The finding of better attitudes toward aging among MSTAR compared to M-STREAM students at baseline might be due to self-selection bias. The MSTAR program focused on aging in a broad sense, whereas the M-STREAM focused on mental health and aging, perhaps drawing applicants with different views on aging in the context of health. It is not clear why students who undertook translational projects had higher COCOA scores than those undertaking clinical projects, or why students from top-20 medical schools demonstrated worse attitudes toward older adults. Possibly, more competitive medical schools need to pay greater attention to this area in their training curriculum.
There are several limitations to this study. It did not include a control group. The sample consisted of only first-year medical students from the US, and therefore, the results may not generalize to other groups. Moreover, ours was a select group of medical students with expressed interest in aging, evidenced by their higher scores on COCOA compared to the scores reported among medical students in prior studies (Biese et al., 2011; Hollar et al., 2011), and therefore, these results may not represent all first-year medical students. It is not known whether gains in attitudes would persist at later time-points (e.g., at the end of medical school). Also, as our programs consisted of multiple components, we cannot be sure which particular components were responsible for changes in student attitudes. Finally, students who completed only the baseline COCOA assessment might have not exhibited the same level of improvement in attitudes as students who completed both sets of the measure.

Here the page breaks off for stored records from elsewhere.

(* ===== verification/Genesis.v ===== *)
(** * Genesis: the Sugarchain genesis blocks

    Model of [chaincfg/sugar_genesis.go]: the coinbase transaction shared by the
    three networks, their genesis headers, and the [init] function that refuses
    to start the node when a computed identity is not the published one. *)

From S2P Require Import Prelude ChainHash Wire.

Module Genesis.

Import Wire.

Definition bytesOf (l : list Z) : list byte := map z2b l.

Definition zeroHash : list byte := replicate 32 (z2b 0).

Definition sugarGenesisCoinbaseTx : Tx :=
  {| TxVersion := 1;
     TxIns := [ {| PreviousOutPoint := {| Hash := zeroHash; Index := 0xffffffff |};
                   SignatureScript := bytesOf [
     0x04; 0xff; 0xff; 0x00; 0x1d; 0x01; 0x04; 0x4c; 0x57; 0x54; 0x68; 0x65;
     0x20; 0x54; 0x69; 0x6d; 0x65; 0x73; 0x20; 0x31; 0x37; 0x2f; 0x4a; 0x75;
     0x6c; 0x79; 0x2f; 0x32; 0x30; 0x31; 0x39; 0x20; 0x42; 0x69; 0x74; 0x63;
     0x6f; 0x69; 0x6e; 0x20; 0x66; 0x61; 0x6c; 0x6c; 0x73; 0x20; 0x61; 0x66;
     0x74; 0x65; 0x72; 0x20; 0x73; 0x65; 0x6e; 0x61; 0x74; 0x6f; 0x72; 0x73;
     0x20; 0x63; 0x61; 0x6c; 0x6c; 0x20; 0x46; 0x61; 0x63; 0x65; 0x62; 0x6f;
     0x6f; 0x6b; 0x20; 0x64; 0x65; 0x6c; 0x75; 0x73; 0x69; 0x6f; 0x6e; 0x61;
     0x6c; 0x20; 0x6f; 0x76; 0x65; 0x72; 0x20; 0x6c; 0x69; 0x62; 0x72; 0x61];
                   Witness := None;
                   Sequence := 0xffffffff |} ];
     TxOuts := [ {| Value := 0x100000000;
                    PkScript := bytesOf [
     0x41; 0x04; 0x67; 0x8a; 0xfd; 0xb0; 0xfe; 0x55; 0x48; 0x27; 0x19; 0x67;
     0xf1; 0xa6; 0x71; 0x30; 0xb7; 0x10; 0x5c; 0xd6; 0xa8; 0x28; 0xe0; 0x39;
     0x09; 0xa6; 0x79; 0x62; 0xe0; 0xea; 0x1f; 0x61; 0xde; 0xb6; 0x49; 0xf6;
     0xbc; 0x3f; 0x4c; 0xef; 0x38; 0xc4; 0xf3; 0x55; 0x04; 0xe5; 0x1e; 0xc1;
     0x12; 0xde; 0x5c; 0x38; 0x4d; 0xf7; 0xba; 0x0b; 0x8d; 0x57; 0x8a; 0x4c;
     0x70; 0x2b; 0x6b; 0xf1; 0x1d; 0x5f; 0xac] |} ];
     LockTime := 0 |}.

Definition sugarGenesisMerkleRoot : run (list byte) := TxHash sugarGenesisCoinbaseTx.

Definition sugarGenesisHeader (root : list byte) : BlockHeader :=
  {| Version := 1; PrevBlock := zeroHash; MerkleRoot := root;
     Timestamp := 1565881200; Bits := 0x1f3fffff; Nonce := 247 |}.

Definition sugarTestNetGenesisHeader (root : list byte) : BlockHeader :=
  {| Version := 1; PrevBlock := zeroHash; MerkleRoot := root;
     Timestamp := 1565913601; Bits := 0x1f3fffff; Nonce := 490 |}.

Definition sugarRegTestGenesisHeader (root : list byte) : BlockHeader :=
  {| Version := 1; PrevBlock := zeroHash; MerkleRoot := root;
     Timestamp := 1602302400; Bits := 0x1f7fffff; Nonce := 862 |}.

Definition mustParseHash (s : list byte) : run (list byte) :=
  r ← ChainHash.NewHashFromStr s;
  match r with inl h => Done h | inr _ => Panic end.

Definition mustEqualHash (got : list byte) (wantHex : string) : run unit :=
  want ← mustParseHash (gostring wantHex);
  if decide (got = want) then Done tt else Panic.

Definition init : run unit :=
  root ← sugarGenesisMerkleRoot;
  main ← BlockHash (sugarGenesisHeader root);
  test ← BlockHash (sugarTestNetGenesisHeader root);
  reg ← BlockHash (sugarRegTestGenesisHeader root);
  _ ← mustEqualHash root "7677ce2a579cb0411d1c9e6b1e9072b8f537f1e59cb387dacac2daac56e150b0";
  _ ← mustEqualHash main "7d5eaec2dbb75f99feadfa524c78b7cabc1d8c8204f79d4f3a83381b811b0adc";
  _ ← mustEqualHash test "e0e0e42e493ba7b15f7b0fe1a7e66f73b7fd8b3e6e6a7b0e821a6b95040d3826";
  mustEqualHash reg "223231facc4c2337baedba62921cf0ada7f867a869194ce9b3697eefd9d54c59".

(** The node starts: the hashes computed from the coinbase and
    headers in the source are the published identities of the three networks, so
    no check of [init] panics; and the coinbase is within the limits of the
    decoder, with the 96-byte signature script the source announces. *)
Theorem genesis_init_ok :
  init = Done tt ∧ tx_wf sugarGenesisCoinbaseTx ∧
  (zlen ∘ SignatureScript) <$> TxIns sugarGenesisCoinbaseTx = [96] ∧
  (zlen ∘ PkScript) <$> TxOuts sugarGenesisCoinbaseTx = [67].
Proof.
  split; [vm_compute; reflexivity|]. split_and!; [|vm_compute; reflexivity..].
  unfold tx_wf. cbn [TxVersion TxIns TxOuts LockTime sugarGenesisCoinbaseTx].
  split_and!; try done; repeat constructor; done.
Qed.

End Genesis.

Nonetheless, short-term aging-focused research training programs may be able to successfully foster positive attitudes toward seniors among medical students, and potentially, lead to larger numbers of physicians who decide to pursue a geriatrics (research) career. It is notable that the MSTAR and M-STREAM programs were associated with an increase in positive attitudes toward aging among the students who had already demonstrated an interest in geriatrics through their participation. Future directions for this work will include following-up with past trainees to track how many train for a career in geriatrics (Barron et al., 2015), incorporating clinical and community exposure into the programs, and including measures of implicit bias (Ruiz et al., 2015) to determine whether positive gains in self-report attitudes are reflected in the implicit attitudes of medical students toward seniors.
Acknowledgments
Supported, in part, by: the National Institute on Aging T35 grant AG26757, the National Institutes of Health grant T35 AG026757/AG/NIA, the American Federation for Aging Research, the John A. Hartford Foundation, and the National Institutes of Health grant R25 MH071544/MH/NIMH, and by the Sam and Rose Stein Institute for Research on Aging at the University of California, San Diego.
We want to thank Rebecca E. Daly for her invaluable help in data management.